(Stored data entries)
# # # # #
(** [src] holds the [n] bytes. *)
Definition writei (ip : nat) (src : list Z) (off : Z) : M fstate Z :=
  let n := Z.of_nat (length src) in
  i ← gets (inode_at ip);
  if itype i =? T_DEV then
    if ((major i <? 0) || (NDEV <=? major i))%bool then mret (-1)
    else match dev_write (major i) with
         | None => mret (-1)
         | Some w => w ip src
         end
  else if ((isize i <? off) || (u32 (off + n) <? off))%bool then mret (-1)
  else if MAXFILE * Z.of_nat BSIZE <? u32 (off + n) then mret (-1)
  else
    off ← writei_loop (rounds n) ip off src;
    i ← gets (inode_at ip);
    (if ((0 <? n) && (isize i <? off))%bool then
       upd_inode ip (set_isize off);;
       iupdate ip
     else mret tt);;
    mret (i32 n).

(** ** Directories *)

(** [struct dirent]: the inode number and [DIRSIZ] bytes of name. *)
Definition sizeof_dirent : nat := 16.
Definition de_inum (de : list Z) : Z := get16 de 0.
Definition de_name (de : list Z) : list Z := drop 2 de.
Definition dirent (inum : Z) (name : list Z) : list Z :=
  inum mod 256 :: (inum / 256) mod 256 :: strncpy DIRSIZ (str_of name).

Definition namecmp (s t : list Z) : Z := strncmp DIRSIZ (str_of s) (str_of t).

(** The offsets 0, 16, 32, ... below [size]. *)
Definition dir_offs (size : Z) : list Z :=
  map (λ k, Z.of_nat k * Z.of_nat sizeof_dirent) (seq 0 (Z.to_nat ((size + 15) / 16))).

Fixpoint dirlookup_loop (dp : nat) (name : list Z) (offs : list Z) : M fstate (option (nat * Z)) :=
  match offs with
  | [] => mret None
  | off :: offs =>
      r ← readi dp off (Z.of_nat sizeof_dirent);
      let de := snd r in
      if negb (fst r =? Z.of_nat sizeof_dirent) then panic "dirlookup read"
      else if de_inum de =? 0 then dirlookup_loop dp name offs
      else if namecmp name (de_name de) =? 0 then
        i ← gets (inode_at dp);
        ip ← iget (idev i) (de_inum de);
        mret (Some (ip, off))
      else dirlookup_loop dp name offs
  end.
(** The inode and the offset of its entry. *)
Definition dirlookup (dp : nat) (name : list Z) : M fstate (option (nat * Z)) :=
  i ← gets (inode_at dp);
  if negb (itype i =? T_DIR) then panic "dirlookup not DIR"
  else dirlookup_loop dp name (dir_offs (isize i)).

(** The offset of the first free entry, else the one after the last. *)
Fixpoint dirlink_loop (dp : nat) (off : Z) (offs : list Z) : M fstate Z :=
  match offs with
  | [] => mret off
  | off :: offs =>
      r ← readi dp off (Z.of_nat sizeof_dirent);
      if negb (fst r =? Z.of_nat sizeof_dirent) then panic "dirlink read"
      else if de_inum (snd r) =? 0 then mret off
      else dirlink_loop dp (off + Z.of_nat sizeof_dirent) offs
  end.
Definition dirlink (dp : nat) (name : list Z) (inum : Z) : M fstate Z :=
  r ← dirlookup dp name;
  match r with
  | Some (ip, _) => iput ip;; mret (-1)
  | None =>
      i ← gets (inode_at dp);
      off ← dirlink_loop dp 0 (dir_offs (isize i));
      n ← writei dp (dirent inum name) off;
      if negb (n =? Z.of_nat sizeof_dirent) then panic "dirlink"
      else mret 0
  end.

(** ** Paths *)

Definition slash : Z := 47.
Fixpoint skip_slashes (path : list Z) : list Z :=
  match path with
  | [] => []
  | c :: path' => if c =? slash then skip_slashes path' else path
  end.
(** The path up to the next slash. *)
Fixpoint elem (path : list Z) : list Z :=
  match path with
  | [] => []
  | c :: path => if c =? slash then [] else c :: elem path
  end.
(** The next element, cut to [DIRSIZ] bytes, and the path after it. *)
Definition skipelem (path : list Z) : option (list Z * list Z) :=
  let s := skip_slashes path in
  match s with
  | [] => None
  | _ => let e := elem s in Some (take DIRSIZ e, skip_slashes (drop (length e) s))
  end.

(** The loop of [namex] at inode [ip], and the last name it copied. *)
Fixpoint namex_loop (fuel : nat) (ip : nat) (path : list Z) (parent : bool) (name : list Z) :
    M fstate (option nat * list Z) :=
  match skipelem path with
  | None =>
      if parent then iput ip;; mret (None, name)
      else mret (Some ip, name)
  | Some (name, path) =>
  match fuel with
  | O => panic "out of fuel"
  | S fuel =>
      ilock ip;;
      i ← gets (inode_at ip);
      if negb (itype i =? T_DIR) then iunlockput ip;; mret (None, name)
      else if (parent && bool_decide (path = []))%bool then iunlock ip;; mret (Some ip, name)
      else
        r ← dirlookup ip name;
        match r with
        | None => iunlockput ip;; mret (None, name)
        | Some (next, _) =>
            iunlockput ip;;
            namex_loop fuel next path parent name
        end
  end end.
Definition namex (path : list Z) (parent : bool) : M fstate (option nat * list Z) :=
  ip ← (if bool_decide (head path = Some slash) then iget ROOTDEV ROOTINO else idup cwd);
  namex_loop (length path) ip path parent [].

Definition namei (path : list Z) : M fstate (option nat) :=
  r ← namex path false; mret (fst r).
Definition nameiparent (path : list Z) : M fstate (option nat * list Z) := namex path true.

End Ops.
# # # # #
**Exercise**:
Please copy, exactly and with nothing else, the lines above beginning at the line that has "match fuel with" and ending with the line that has "if negb (itype i =? T_DIR) then iunlockput".

**The answer**:
  match fuel with
  | O => panic "out of fuel"
  | S fuel =>
      ilock ip;;
      i ← gets (inode_at ip);
      if negb (itype i =? T_DIR) then iunlockput ip;; mret (None, name)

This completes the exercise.